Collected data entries
(** ** Collaborator calls *)

(** Every call that leaves the package is logged, in order, with the
    arguments it was made with. *)
Inductive Event : Type :=
| EvAppCacheFolder (app : string)
| EvGetSamples (mode : string)
| EvStat (path : string)
| EvClone (path repo : string)
| EvPull (path : string)
| EvReadFile (path : string)
| EvUnmarshalConfig (data : string)
| EvPrompt (template label : string) (items : list string)
| EvPrint (text : string)
| EvGetAPIKey (livemode : bool)
| EvMakeRequest (apiKey path : string) (data : list string)
| EvSetStripeSampleResourceID (n id : string)
| EvWriteConfigField (n v : string)
| EvCopy (src dst : string)
| EvGetFiles (dir : string)
| EvOpen (path : string)
| EvDotenvParse (path : string)
| EvGetPublishableKey
| EvGetDeviceName
| EvAuthorize (apiKey deviceName capability : string)
| EvDotenvWrite (env : gmap string string) (path : string).

Definition Trace := list Event.

(** The collaborators.  Each answers from the calls made so far, which
    makes it a deterministic but otherwise arbitrary stateful party. *)
Record Env := {
  (** [s.appCacheFolder], defined in another file of the package *)
  env_appCacheFolder : Trace -> string -> string + error;
  (** [s.GetSamples("create")[app].GitRepo()], the declared source URL *)
  env_gitRepo : Trace -> string -> string;
  (** [os.IsNotExist] of the error of [s.Fs.Stat] *)
  env_statNotExist : Trace -> string -> bool;
  env_gitClone : Trace -> string -> string -> option error;
  env_gitPull : Trace -> string -> option error;
  env_readFile : Trace -> string -> string + error;
  (** [json.Unmarshal(configFile, &s.sampleConfig)]: the struct after the
      call and the error, if any *)
  env_unmarshalConfig : string -> sampleConfig -> sampleConfig * option error;
  (** [promptui.Select.Run] on a label and its items *)
  env_promptRun : Trace -> string -> list string -> string + error;
  env_getAPIKey : Trace -> bool -> string + error;
  (** [requests.Base.MakeRequest] on key, path and form data *)
  env_makeRequest : Trace -> string -> string -> list string -> string + error;
  (** the scanner of [encoding/json] *)
  env_jsonParse : string -> json + error;
  env_copy : Trace -> string -> string -> option error;
  (** [s.GetFiles], defined in another file of the package *)
  env_getFiles : Trace -> string -> list string + error;
  (** [s.Fs.Open], then [godotenv.Parse] on the opened file *)
  env_open : Trace -> string -> option error;
  env_dotenvParse : Trace -> string -> gmap string string + error;
  env_getPublishableKey : Trace -> string;
  env_getDeviceName : Trace -> string + error;
  (** [stripeauth.Client.Authorize], returning the session secret *)
  env_authorize : Trace -> string -> string -> string -> string + error;
  env_dotenvWrite : Trace -> gmap string string -> string -> option error
}.

(** [git.NoErrAlreadyUpToDate.Error()] of go-git. *)
Definition NoErrAlreadyUpToDate : error := "already up-to-date".

(** ** The monad of methods *)

Record State := {
  st_samples : Samples;
  st_trace : Trace
}.

(** How a call ends: a value with a nil error, a non-nil error, or a
    run-time panic. *)
Inductive result (A : Type) : Type :=
| Ok (a : A)
| Err (e : error)
| Panic (msg : string).
Arguments Ok {A} a.
Arguments Err {A} e.
Arguments Panic {A} msg.

Definition M (A : Type) : Type := State -> result A * State.

Definition ret {A} (a : A) : M A := fun st => (Ok a, st).

Definition bind {A B} (m : M A) (k : A -> M B) : M B :=
  fun st =>
    match m st with
    | (Ok a, st') => k a st'
    | (Err e, st') => (Err e, st')
    | (Panic msg, st') => (Panic msg, st')
    end.

#[global] Instance M_ret : MRet M := @ret.
#[global] Instance M_bind : MBind M := fun A B k m => bind m k.

(** [return ..., err] with a non-nil error. *)
Definition fail {A} (e : error) : M A := fun st => (Err e, st).

Definition panic {A} (msg : string) : M A := fun st => (Panic msg, st).

(** Keeps the error of [m] as a value, for callers that inspect [err]
    themselves instead of returning it. *)
Definition recover {A} (m : M A) : M (A + error) :=
  fun st =>
    match m st with
    | (Ok a, st') => (Ok (inl a), st')
    | (Err e, st') => (Ok (inr e), st')
    | (Panic msg, st') => (Panic msg, st')
    end.

Definition getSamples : M Samples := fun st => (Ok (st_samples st), st).

Definition withSamples (f : Samples -> Samples) (st : State) : State :=
  {| st_samples := f (st_samples st); st_trace := st_trace st |}.

Definition logEvent (ev : Event) (st : State) : State :=
  {| st_samples := st_samples st; st_trace := st_trace st ++ [ev] |}.

Definition modifySamples (f : Samples -> Samples) : M unit :=
  fun st => (Ok tt, withSamples f st).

— About this task —
Transcribe the entries above word for word, from the first line through the line containing "source URL *)", and nothing else.

— Written reply —
(** ** Collaborator calls *)

(** Every call that leaves the package is logged, in order, with the
    arguments it was made with. *)
Inductive Event : Type :=
| EvAppCacheFolder (app : string)
| EvGetSamples (mode : string)
| EvStat (path : string)
| EvClone (path repo : string)
| EvPull (path : string)
| EvReadFile (path : string)
| EvUnmarshalConfig (data : string)
| EvPrompt (template label : string) (items : list string)
| EvPrint (text : string)
| EvGetAPIKey (livemode : bool)
| EvMakeRequest (apiKey path : string) (data : list string)
| EvSetStripeSampleResourceID (n id : string)
| EvWriteConfigField (n v : string)
| EvCopy (src dst : string)
| EvGetFiles (dir : string)
| EvOpen (path : string)
| EvDotenvParse (path : string)
| EvGetPublishableKey
| EvGetDeviceName
| EvAuthorize (apiKey deviceName capability : string)
| EvDotenvWrite (env : gmap string string) (path : string).

Definition Trace := list Event.

(** The collaborators.  Each answers from the calls made so far, which
    makes it a deterministic but otherwise arbitrary stateful party. *)
Record Env := {
  (** [s.appCacheFolder], defined in another file of the package *)
  env_appCacheFolder : Trace -> string -> string + error;
  (** [s.GetSamples("create")[app].GitRepo()], the declared source URL *)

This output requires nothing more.